• Try it: From the records below, extract only the lines running from the line with "set (vs1 := take i xs)." to the line with "unfold uninitialized_fill_n. rewrite", both lines included, reproducing them exactly.

——

(** InsertAux into a vector of more than eight elements, when the new
    block of twice the old size can take the result. *)
Lemma InsertAux_run w w1 out v xs cap i nums x xv p :
  ClientInv w out ->
  vec_repr w v xs cap ->
  (begin_ v, 8 * Z.of_nat cap) ∈ out ->
  (i <= length xs)%nat -> (8 < length xs)%nat ->
  (length xs + nums <= 2 * length xs)%nat ->
  16 * Z.of_nat (length xs) < 2 ^ 63 ->
  ref_holds w x xv ->
  MemoryPoolAllocator.Allocate (16 * Z.of_nat (length xs)) w = Ok p w1 -> p <> 0 ->
  let pos := begin_ v + 8 * Z.of_nat i in
  let v' := mkVector p (p + 8 * Z.of_nat (length xs + nums))
                     (p + 16 * Z.of_nat (length xs)) in
  exists w',
    vector.InsertAux pos (Z.of_nat nums) x v w = Ok v' w'
    /\ vec_repr w' v' (take i xs ++ replicate nums xv ++ drop i xs) (2 * length xs)
    /\ given_back w' (begin_ v) (8 * Z.of_nat cap)
    /\ exists out', out ≡ₚ (begin_ v, 8 * Z.of_nat cap) :: out'
                    /\ ClientInv w' ((p, 16 * Z.of_nat (length xs)) :: out').
Proof.
  intros HC Hv Hin Hi Hlen Hfit Hb Hx HA Hp pos v'.
  pose proof Hv as (Hr & Hc & He & Hcp & Hle & Hw).
  pose proof Hr as (Hb0 & Hb1 & Hacc).
  set (len := length xs) in *. set (b := begin_ v) in *.
  assert (Hbnz : b <> 0).
  { apply (accessible_nonnull b w). specialize (Hacc O ltac:(lia)).
    replace (b + 8 * Z.of_nat 0) with b in Hacc by lia. exact Hacc. }
  destruct (large_Allocate_facts w (16 * Z.of_nat len) p w1
              ltac:(unfold kMaxBytes; lia) HA Hp)
    as (Hm1 & Hr1 & Hok).
  assert (Hincl : forall r, r ∈ regions w -> r ∈ regions w1)
    by (intros r Hr'; rewrite Hr1; apply elem_of_cons; right; exact Hr').
  pose proof (Allocate_ClientInv w out (16 * Z.of_nat len) p w1 HC ltac:(lia) HA) as HC1.
  assert (Hblk : block_len (16 * Z.of_nat len) = 16 * Z.of_nat len)
    by (apply block_len_large; unfold kMaxBytes; lia).
  pose proof (held_block_range w1 _ p _ HC1 ltac:(apply list_elem_of_here) Hp) as Hrange.
  rewrite Hblk in Hrange.
  pose proof (Hrange (2 * len)%nat ltac:(lia)) as Hrn.
  pose proof Hrn as (Hp0 & Hp1 & _).
  destruct HC as (HI0 & HC0) eqn:HCeq. clear HCeq.
  assert (Hcappos : 0 < 8 * Z.of_nat cap) by lia.
  pose proof (block_len_ge _ Hcappos) as Hbl.
  assert (HCw : ClientInv w out) by (split; assumption).
  pose proof (fresh_region_apart w out p _ b _ HCw Hok Hin Hbnz) as Hapart.
  assert (Hrl : region_len (16 * Z.of_nat len) = 16 * Z.of_nat len)
    by (unfold region_len; lia).
  rewrite Hrl in Hapart.
  assert (Hr_old : range_ok w1 b cap) by (apply (range_ok_incl w w1); assumption).
  (* the request *)
  unfold vector.InsertAux.
  assert (Hsize : vector.size v = Z.of_nat len).
  { unfold vector.size. apply ptr_diff_wrap; [fold b; lia | lia]. }
  rewrite Hsize. rewrite (wrap_small (Z.of_nat len * 2)) by lia.
  rewrite Max_eq. replace (Z.max (Z.of_nat len * 2) 16) with (Z.of_nat (2 * len)) by lia.
  unfold bind at 1. rewrite DataAllocator_Allocate_eq by lia.
  replace (8 * Z.of_nat (2 * len)) with (16 * Z.of_nat len) by lia.
  rewrite HA. fold b.
  (* the elements before pos *)
  set (vs1 := take i xs).
  assert (Hl1 : length vs1 = i) by (unfold vs1; rewrite length_take; fold len; lia).
  assert (Hfu1 : range_fuel b pos = S (length vs1))
    by (rewrite Hl1; apply range_fuel_eq).
  rewrite Hfu1.
  destruct (Copy_run vs1 (S (length vs1)) b p w1)
    as (w2 & Hrun2 & Hs2 & Hres2 & Hfr2).
  { lia. }
  { rewrite Hl1. apply (range_ok_sub w1 b cap 0 i) in Hr_old; [|lia].
    replace (b + 8 * Z.of_nat 0) with b in Hr_old by lia. exact Hr_old. }
  { rewrite Hl1. apply (range_ok_sub w1 p (2 * len) 0 i) in Hrn; [|lia].
    replace (p + 8 * Z.of_nat 0) with p in Hrn by lia. exact Hrn. }
  { rewrite Hm1. unfold vs1. apply words_at_take. exact Hw. }
  { rewrite Hl1. lia. }
  rewrite Hl1 in Hrun2. fold pos in Hrun2.
  unfold bind at 1. rewrite uninitialized_copy_Copy.
  rewrite Hl1. rewrite Hrun2.
  (* the new elements *)
  assert (Hx2 : ref_holds w2 x xv).
  { destruct x as [tv|a]; [exact Hx|]. destruct Hx as [Ha Hma]. split.
    - rewrite (same_but_mem_accessible w1 w2 a Hs2).
      apply (accessible_incl w w1); assumption.
    - pose proof (fresh_region_apart_word w p _ a Hok Ha) as Hout.
      rewrite Hrl in Hout. rewrite Hfr2 by (rewrite Hl1; lia).
      rewrite Hm1. exact Hma. }
  unfold uninitialized_fill_n. rewrite Nat2Z.id.
  destruct (uninitialized_fill_n_loop_run nums (p + 8 * Z.of_nat i) w2 x xv)
    as (w3 & Hrun3 & Hs3 & Hres3 & _ & Hfr3).
  { apply (range_ok_same w1 w2 _ _ Hs2).
    apply (range_ok_sub w1 p (2 * len)); [exact Hrn | lia]. }
  { exact Hx2. }
  unfold bind at 1. rewrite Hrun3.
  (* the elements from pos on *)
  set (vs2 := drop i xs).
  assert (Hl2 : length vs2 = (len - i)%nat) by (unfold vs2; apply length_drop).
  assert (Hee : end_ v = pos + 8 * Z.of_nat (length vs2))
    by (rewrite Hl2; unfold pos; lia).
  assert (Hfu2 : range_fuel pos (end_ v) = S (length vs2))
    by (rewrite Hee; apply range_fuel_eq).
  rewrite Hfu2.
  assert (Hs13 : same_but_mem w1 w3) by (apply (same_but_mem_trans w1 w2 w3); assumption).
  destruct (Copy_run vs2 (S (length vs2)) pos
              (p + 8 * Z.of_nat i + 8 * Z.of_nat nums) w3)
    as (w4 & Hrun4 & Hs4 & Hres4 & Hfr4).
  { lia. }
  { rewrite Hl2. apply (range_ok_same w1 w3 _ _ Hs13).
    apply (range_ok_sub w1 b cap); [exact Hr_old | lia]. }
  { rewrite Hl2. apply (range_ok_same w1 w3 _ _ Hs13).
    replace (p + 8 * Z.of_nat i + 8 * Z.of_nat nums)
      with (p + 8 * Z.of_nat (i + nums)) by lia.
    apply (range_ok_sub w1 p (2 * len)); [exact Hrn | lia]. }
  { apply (words_at_frame (mem w)); [unfold vs2; apply words_at_drop; exact Hw|].
    intros a Ha. rewrite Hl2 in Ha.
    rewrite Hfr3 by (unfold pos in Ha; lia). rewrite Hfr2 by (rewrite Hl1; unfold pos in Ha; lia).
    rewrite Hm1. reflexivity. }
  { rewrite Hl2. unfold pos. lia. }
  rewrite <- Hee in Hrun4.
  unfold bind at 1. rewrite uninitialized_copy_Copy, Hrun4.
  (* the old block goes back *)
  assert (Hs14 : same_but_mem w1 w4) by (apply (same_but_mem_trans w1 w3 w4); assumption).
  assert (Hfr14 : forall a, a < p \/ p + 16 * Z.of_nat len <= a ->
                            mem w4 !! a = mem w1 !! a).
  { intros a Ha. rewrite Hfr4 by (rewrite Hl2; lia). rewrite Hfr3 by lia.
    apply Hfr2. rewrite Hl1. lia. }
  assert (HC4 : ClientInv w4 ((p, 16 * Z.of_nat len) :: out)).
  { apply (ClientInv_frame w1 w4 _ p (16 * Z.of_nat len) HC1 Hs14
             ltac:(apply list_elem_of_here) Hp).
    rewrite Hblk. exact Hfr14. }
  apply elem_of_Permutation in Hin. destruct Hin as (out' & Hperm).
  assert (HC4' : ClientInv w4 ((b, 8 * Z.of_nat cap) :: (p, 16 * Z.of_nat len) :: out')).
  { apply (ClientInv_perm w4 ((p, 16 * Z.of_nat len) :: out)); [|exact HC4].
    rewrite Hperm. apply perm_swap. }
  destruct (Deallocate_ClientInv w4 _ b (8 * Z.of_nat cap) HC4') as (w5 & HD & HC5).
  unfold vector.DestroyDeallocate.
  destruct (b =? 0) eqn:E; [apply Z.eqb_eq in E; contradiction|].
  cbn [negb]. cbv iota.
  rewrite (ptr_diff_wrap (capacity_ v) b (Z.of_nat cap)) by lia.
  rewrite He, range_fuel_eq. unfold bind at 1. unfold bind at 1.
  rewrite Destroy_range_run by lia.
  rewrite DataAllocator_Deallocate_eq by lia. rewrite HD. unfold ret.
  rewrite ptr_add_small by lia.
  subst vs1 vs2. exists w5. split.
  { unfold v'. f_equal. f_equal; lia. }
  split.
  - assert (Hlr : length (take i xs ++ replicate nums xv ++ drop i xs)
                  = (len + nums)%nat).
    { rewrite !length_app, length_take, length_replicate, length_drop. fold len. lia. }
    split.
    { apply (held_block_range w5 _ p (16 * Z.of_nat len) HC5
               ltac:(apply list_elem_of_here) Hp). rewrite Hblk. lia. }
    split; [lia|]. split; [unfold v'; cbn [begin_ end_]; rewrite Hlr; reflexivity|].
    split; [unfold v'; cbn [begin_ capacity_]; lia|]. split; [rewrite Hlr; lia|].
    unfold v'. cbn [begin_].
    apply (words_at_frame (mem w4)).
    + apply words_at_app. split.
      * apply (words_at_frame (mem w2)); [exact Hres2|].
        intros a Ha. rewrite Hl1 in Ha.
        rewrite Hfr4 by (rewrite Hl2; lia). apply Hfr3. lia.
      * rewrite Hl1. apply words_at_app. split.
        -- apply (words_at_frame (mem w3)); [exact Hres3|].
           intros a Ha. rewrite length_replicate in Ha. apply Hfr4. rewrite Hl2. lia.
        -- rewrite length_replicate. exact Hres4.
    + intros a Ha. rewrite Hlr in Ha.
      apply (Deallocate_footprint _ _ _ _ HD). lia.
  - split; [apply (Deallocate_given_back _ _ w4 w5 Hbnz HD)|].
    exists out'. split; [exact Hperm | exact HC5].
Qed.

Lemma ClientInv_held_disjoint
      (w : World) (out rest : list (Z * Z)) (p s q t : Z) :
  ClientInv w out ->
  out ≡ₚ (p, s) :: (q, t) :: rest ->
  p <> 0 -> q <> 0 ->
  p + block_len s <= q \/ q + block_len t <= p.
Proof.
  intros HC Hperm Hp Hq.
  pose proof HC as (HI & Hd & Ha & Hl).
  assert (Hinp : (p, s) ∈ out) by (rewrite Hperm; apply list_elem_of_here).
  assert (Hinq : (q, t) ∈ out)
    by (rewrite Hperm; apply elem_of_cons; right; apply list_elem_of_here).
  assert (Hpos : 0 < s /\ 0 < t).
  { destruct HI as (fl & pool & [HP _]).
    pose proof (pi_out _ _ _ _ _ _ _ _ _ HP) as Ho. rewrite Forall_forall in Ho.
    split; [apply (Ho _ Hinp) | apply (Ho _ Hinq)]. }
  destruct (Z_le_gt_dec s kMaxBytes) as [Hs | Hs], (Z_le_gt_dec t kMaxBytes) as [Ht | Ht].
  - rewrite !block_len_small by assumption.
    apply (Inv_held_disjoint w out rest p s q t HI Hperm Hs Ht).
  - destruct (held_block_in_region w out p s HC Hinp Hp) as (r & Hr & H1 & H2).
    rewrite (block_len_large t) by lia.
    assert (Hreg : (q, t) ∈ regions w).
    { pose proof (Hl q t Hinq ltac:(lia) Hq) as H.
      unfold region_len in H. replace (Z.max t 1) with t in H by lia. exact H. }
    assert (Hne : r <> (q, t)).
    { intros ->. simpl in H1, H2.
      destruct HI as (fl & pool & [HP _]).
      pose proof (held_ext_elem out p s Hinp Hs) as Hoe.
      pose proof (pi_exts _ _ _ _ _ _ _ _ _ HP) as Hex. simpl in Hex.
      rewrite Forall_forall in Hex.
      destruct (Hex (p, MemoryPoolAllocator.RoundUp s)) as (_ & _ & (r' & Hr' & G1 & G2)).
      { apply elem_of_app. right. exact Hoe. }
      simpl in G1, G2.
      pose proof (pi_large _ _ _ _ _ _ _ _ _ HP) as [_ Hlg].
      destruct (Hlg q) as [_ Hnp].
      { unfold larges. apply (list_elem_of_fmap_2 fst _ (q, t)).
        apply list_elem_of_filter. split; [simpl; lia | exact Hinq]. }
      pose proof (pi_pool _ _ _ _ _ _ _ _ _ HP r' Hr') as Hrs'.
      destruct (decide (r' = (q, t))) as [-> | Hne'].
      - apply Hnp. apply (list_elem_of_fmap_2 fst _ (q, t)). exact Hr'.
      - pose proof (pairwise_disjoint_elem _ _ _ Hd Hrs' Hreg Hne') as Hdj.
        unfold disj in Hdj. simpl in Hdj.
        destruct (RoundUp_small s ltac:(lia)) as (_ & Hru & _).
        rewrite block_len_small in H2 by exact Hs. lia. }
    pose proof (pairwise_disjoint_elem _ _ _ Hd Hr Hreg Hne) as Hdj.
    unfold disj in Hdj. simpl in Hdj. lia.
  - destruct (held_block_in_region w out q t HC Hinq Hq) as (r & Hr & H1 & H2).
    rewrite (block_len_large s) by lia.
    assert (Hreg : (p, s) ∈ regions w).
    { pose proof (Hl p s Hinp ltac:(lia) Hp) as H.
      unfold region_len in H. replace (Z.max s 1) with s in H by lia. exact H. }
    assert (Hne : r <> (p, s)).
    { intros ->. simpl in H1, H2.
      destruct HI as (fl & pool & [HP _]).
      pose proof (held_ext_elem out q t Hinq Ht) as Hoe.
      pose proof (pi_exts _ _ _ _ _ _ _ _ _ HP) as Hex. simpl in Hex.
      rewrite Forall_forall in Hex.
      destruct (Hex (q, MemoryPoolAllocator.RoundUp t)) as (_ & _ & (r' & Hr' & G1 & G2)).
      { apply elem_of_app. right. exact Hoe. }
      simpl in G1, G2.
      pose proof (pi_large _ _ _ _ _ _ _ _ _ HP) as [_ Hlg].
      destruct (Hlg p) as [_ Hnp].
      { unfold larges. apply (list_elem_of_fmap_2 fst _ (p, s)).
        apply list_elem_of_filter. split; [simpl; lia | exact Hinp]. }
      pose proof (pi_pool _ _ _ _ _ _ _ _ _ HP r' Hr') as Hrs'.
      destruct (decide (r' = (p, s))) as [-> | Hne'].
      - apply Hnp. apply (list_elem_of_fmap_2 fst _ (p, s)). exact Hr'.
      - pose proof (pairwise_disjoint_elem _ _ _ Hd Hrs' Hreg Hne') as Hdj.
        unfold disj in Hdj. simpl in Hdj.
        destruct (RoundUp_small t ltac:(lia)) as (_ & Hru & _).
        rewrite block_len_small in H2 by exact Ht. lia. }
    pose proof (pairwise_disjoint_elem _ _ _ Hd Hr Hreg Hne) as Hdj.
    unfold disj in Hdj. simpl in Hdj. lia.
  - rewrite !block_len_large by lia.
    assert (Hregp : (p, s) ∈ regions w).
    { pose proof (Hl p s Hinp ltac:(lia) Hp) as H.
      unfold region_len in H. replace (Z.max s 1) with s in H by lia. exact H. }
    assert (Hregq : (q, t) ∈ regions w).
    { pose proof (Hl q t Hinq ltac:(lia) Hq) as H.
      unfold region_len in H. replace (Z.max t 1) with t in H by lia. exact H. }
    assert (Hne : (p, s) <> (q, t)).
    { intros Heq. injection Heq as -> ->.
      destruct HI as (fl & pool & [HP _]).
      pose proof (pi_large _ _ _ _ _ _ _ _ _ HP) as [Hnd _].
      apply (PInv_out_perm _ _ _ _ _ _ _ _ _ _ Hperm) in HP.
      pose proof (pi_large _ _ _ _ _ _ _ _ _ HP) as [Hnd' _].
      unfold larges in Hnd'.
      rewrite filter_cons_True in Hnd' by (simpl; lia).
      rewrite filter_cons_True in Hnd' by (simpl; lia).
      simpl in Hnd'. apply NoDup_cons in Hnd'. destruct Hnd' as [Hnin _].
      apply Hnin. apply list_elem_of_here. }
    pose proof (pairwise_disjoint_elem _ _ _ Hd Hregp Hregq Hne) as Hdj.
    unfold disj in Hdj. simpl in Hdj. lia.
Qed.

——

• Your solution:
  set (vs1 := take i xs).
  assert (Hl1 : length vs1 = i) by (unfold vs1; rewrite length_take; fold len; lia).
  assert (Hfu1 : range_fuel b pos = S (length vs1))
    by (rewrite Hl1; apply range_fuel_eq).
  rewrite Hfu1.
  destruct (Copy_run vs1 (S (length vs1)) b p w1)
    as (w2 & Hrun2 & Hs2 & Hres2 & Hfr2).
  { lia. }
  { rewrite Hl1. apply (range_ok_sub w1 b cap 0 i) in Hr_old; [|lia].
    replace (b + 8 * Z.of_nat 0) with b in Hr_old by lia. exact Hr_old. }
  { rewrite Hl1. apply (range_ok_sub w1 p (2 * len) 0 i) in Hrn; [|lia].
    replace (p + 8 * Z.of_nat 0) with p in Hrn by lia. exact Hrn. }
  { rewrite Hm1. unfold vs1. apply words_at_take. exact Hw. }
  { rewrite Hl1. lia. }
  rewrite Hl1 in Hrun2. fold pos in Hrun2.
  unfold bind at 1. rewrite uninitialized_copy_Copy.
  rewrite Hl1. rewrite Hrun2.
  (* the new elements *)
  assert (Hx2 : ref_holds w2 x xv).
  { destruct x as [tv|a]; [exact Hx|]. destruct Hx as [Ha Hma]. split.
    - rewrite (same_but_mem_accessible w1 w2 a Hs2).
      apply (accessible_incl w w1); assumption.
    - pose proof (fresh_region_apart_word w p _ a Hok Ha) as Hout.
      rewrite Hrl in Hout. rewrite Hfr2 by (rewrite Hl1; lia).
      rewrite Hm1. exact Hma. }
  unfold uninitialized_fill_n. rewrite Nat2Z.id.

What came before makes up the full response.